Thus, "we hear less about the effects of human activity at the seafloor than on corals, for instance, simply because coral bleaching sounds more appealing than mud dissolving at the bottom of the sea," he added. "When you think that before Google maps arrived, it took humans several centuries to map the continents, it's easy to understand why exploring the deep sea is so hard."
Nevertheless, he and his colleagues found a way to study it without actually going there. They recreated its environment in the lab, building little boxes filled with sediments overlain by sea water, keeping them in the dark. They duplicated sea water temperature and chemistry, as well as the composition of the sediment. By mimicking seabed conditions, "we don't need to go to the bottom of the sea to do measurements, and we save some time and energy." Sulpis said.
Sulpis and his team studied ocean floor sediment from the middle of the North Atlantic. Olivier Sulpis
What they found was worrisome. It has already been established that climate change—specifically atmospheric carbon dioxide emitted by fossil fuel burning—has been acidifying the oceans, damaging fragile coral reefs and disturbing vulnerable marine ecosystems. But the McGill scientists discovered that carbon dioxide also has begun to drift to the ocean bottom, dissolving the very materials that help put the brakes on acidification.
"Humans have become a geological force, and there is not a single part of the surface of our planet where we cannot find a trace of human activity," Sulpis said. "Paleoclimate scientists and Earth sciences students have heard and described many times past abrupt climate change and ocean acidification episodes, millions of years ago, that caused mass extinctions all around the world. These events were caused by meteoritic impacts, global wildfires, volcanic eruptions, etc. Today, it seems that we are at the dawn of one of these catastrophic events, and we don't need to look far to find the cause of it. Each one of us is the cause of it."

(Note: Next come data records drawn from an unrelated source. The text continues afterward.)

Lemma shutdown_completes_witness :
  run the_code busy_shutdown (start 3) = Some (after the_code busy_shutdown 3)
  /\ at_rest the_code (after the_code busy_shutdown 3) = true
  /\ (closer (after the_code busy_shutdown 3) = KDone /\ consume (after the_code busy_shutdown 3) = CDone
      \/ (TimerFires ∈ busy_shutdown /\ stuck (after the_code busy_shutdown 3))).
Proof.
  assert (Hr : run the_code busy_shutdown (start 3) = Some (after the_code busy_shutdown 3))
    by (vm_compute; reflexivity).
  assert (Ha : at_rest the_code (after the_code busy_shutdown 3) = true) by (vm_compute; reflexivity).
  split; [exact Hr|]. split; [exact Ha|].
  destruct (shutdown_completes 3 busy_shutdown _ Hr) as [_ H].
  destruct (H Ha) as [[Hk Hc]|Hst]; [left|right; exact Hst].
  split; [apply Hk; vm_compute; discriminate|apply Hc; left; vm_compute; reflexivity].
Defined.

(** C10: [Close] does not wait for a handler: once it has found the deliveries of a
    running [Consume] and keeps them moving, it returns even if the handler never does. *)
Theorem close_ignores_handler n es s :
  run the_code es (start n) = Some s ->
  quiet s -> keeper s <> RNone -> closer s = KDone.
Proof.
  intros Hr Hq Hk. pose proof (run_inv es _ _ Hr (start_inv n)) as Hinv.
  destruct (close_ends s Hinv Hq) as [E|[E|[[_ E]|(_ & E & _)]]]; [|done|done|done].
  destruct Hinv as (_ & _ & (_ & _ & _ & Hc)). rewrite E in Hc. by destruct Hc.
Qed.

(** The handler has the first delivery and does not return; the second is on its way. *)
Definition stuck_handler : list ev :=
  [ConsumeStep; BSend; BSend; Hand ToConsume; CloseCalled; CloseStep; CloseStep; CloseStep; BAnswer;
   Hand ToKeep; Reply ByClose; KeepStep; CloseStep].

Lemma close_ignores_handler_witness :
  run the_code stuck_handler (start 2) = Some (after the_code stuck_handler 2)
  /\ consume (after the_code stuck_handler 2) = CHandling
  /\ closer (after the_code stuck_handler 2) = KDone.
Proof.
  assert (Hr : run the_code stuck_handler (start 2) = Some (after the_code stuck_handler 2))
    by (vm_compute; reflexivity).
  split; [exact Hr|]. split; [vm_compute; reflexivity|].
  apply (close_ignores_handler 2 stuck_handler _ Hr).
  - intros e He Hne. destruct e as [| | | | | | |[]| |[]| | | | | |];
      first [discriminate He | vm_compute; reflexivity | contradict Hne; reflexivity].
  - vm_compute. discriminate.
Defined.

(** Each of the three precautions of the code is needed.  Without the mutex, the
    cancel and the close take each other's reply and both wait forever; with the cancel
    before the drain, the reply to the cancel stays behind a delivery nobody reads;
    without [keepDrained], a [Close] that wins the mutex waits behind a delivery once the
    drain of [Consume] has given up.  In each run nothing moves any more, a shutdown was
    asked for, and it has not completed. *)
Theorem precautions_needed :
  let mutex := after {| v_mutex := false; v_drain_first := true; v_keep := true |}
    [ConsumeStep; Signal; ConsumeStop; CloseCalled; CloseStep; ConsumeStep; ConsumeStep; CloseStep; CloseStep;
     BAnswer; BAnswer; Reply ByClose; Reply ByConsume] 0 in
  let late := after {| v_mutex := true; v_drain_first := false; v_keep := true |}
    [ConsumeStep; BSend; Signal; ConsumeStop; ConsumeStep; ConsumeStep; BAnswer] 1 in
  let alone := after {| v_mutex := true; v_drain_first := true; v_keep := false |}
    [ConsumeStep; BSend; CloseCalled; CloseStep; CloseStep; CloseStep; Signal; ConsumeStop; TimerFires;
     BAnswer] 1 in
  (at_rest {| v_mutex := false; v_drain_first := true; v_keep := true |} mutex = true
   /\ consume mutex = CCancelWait /\ closer mutex = KWait)
  /\ (at_rest {| v_mutex := true; v_drain_first := false; v_keep := true |} late = true
      /\ consume late = CCancelWait /\ canceled late = true)
  /\ (at_rest {| v_mutex := true; v_drain_first := true; v_keep := false |} alone = true
      /\ closer alone = KWait /\ consume alone = CCancelLock).
Proof. split_and!; vm_compute; reflexivity. Qed.

(** The timeout of the drain does not bound the shutdown, which is what its comment
    says it is for.  When the broker does not confirm the cancellation, the drain gives
    up after [drainTimeout], but [cancel] itself waits for the reply: [Consume] does not
    return until the broker answers.  And when the answer comes late, behind one more
    delivery, nobody reads that delivery any more, and [Consume] never returns. *)
Theorem drain_timeout_does_not_bound :
  let asked := [ConsumeStep; Signal; ConsumeStop; ConsumeStep; ConsumeStep; TimerFires] in
  let silent := after the_code asked 1 in
  let slow := after the_code (asked ++ [BSend; BAnswer]) 1 in
  (drainer silent = RDone /\ consume silent = CCancelWait
   /\ forall e, on_its_own e = true -> e <> BAnswer -> step the_code e silent = None)
  /\ (consume slow = CCancelWait /\ at_rest the_code slow = true).
Proof.
  split_and!; try (vm_compute; reflexivity). intros e He Hne.
  destruct e as [| | | | | | |[]| |[]| | | | | |]; first [discriminate He | vm_compute; reflexivity | done].
Qed.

A diver surveys coral bleaching.The Ocean Agency
Normally, the seafloor is chalky white, largely made up of calcite formed from the skeletons and shells of planktonic organisms and corals. Calcite neutralizes carbon dioxide acidity, keeping seawater from becoming too acidic. But these days, at least in certain hotspots such as the North Atlantic and the southern oceans, the ocean's chalky bed is turning murky brown, the result of human activities that are causing carbon dioxide levels in the water to become too high and the water too acidic, according to new research published in Proceedings of the National Academy of Sciences. Eventually, the researchers predicted, the calcite won't be able to keep pace with acidification, dissolving before it can do its job.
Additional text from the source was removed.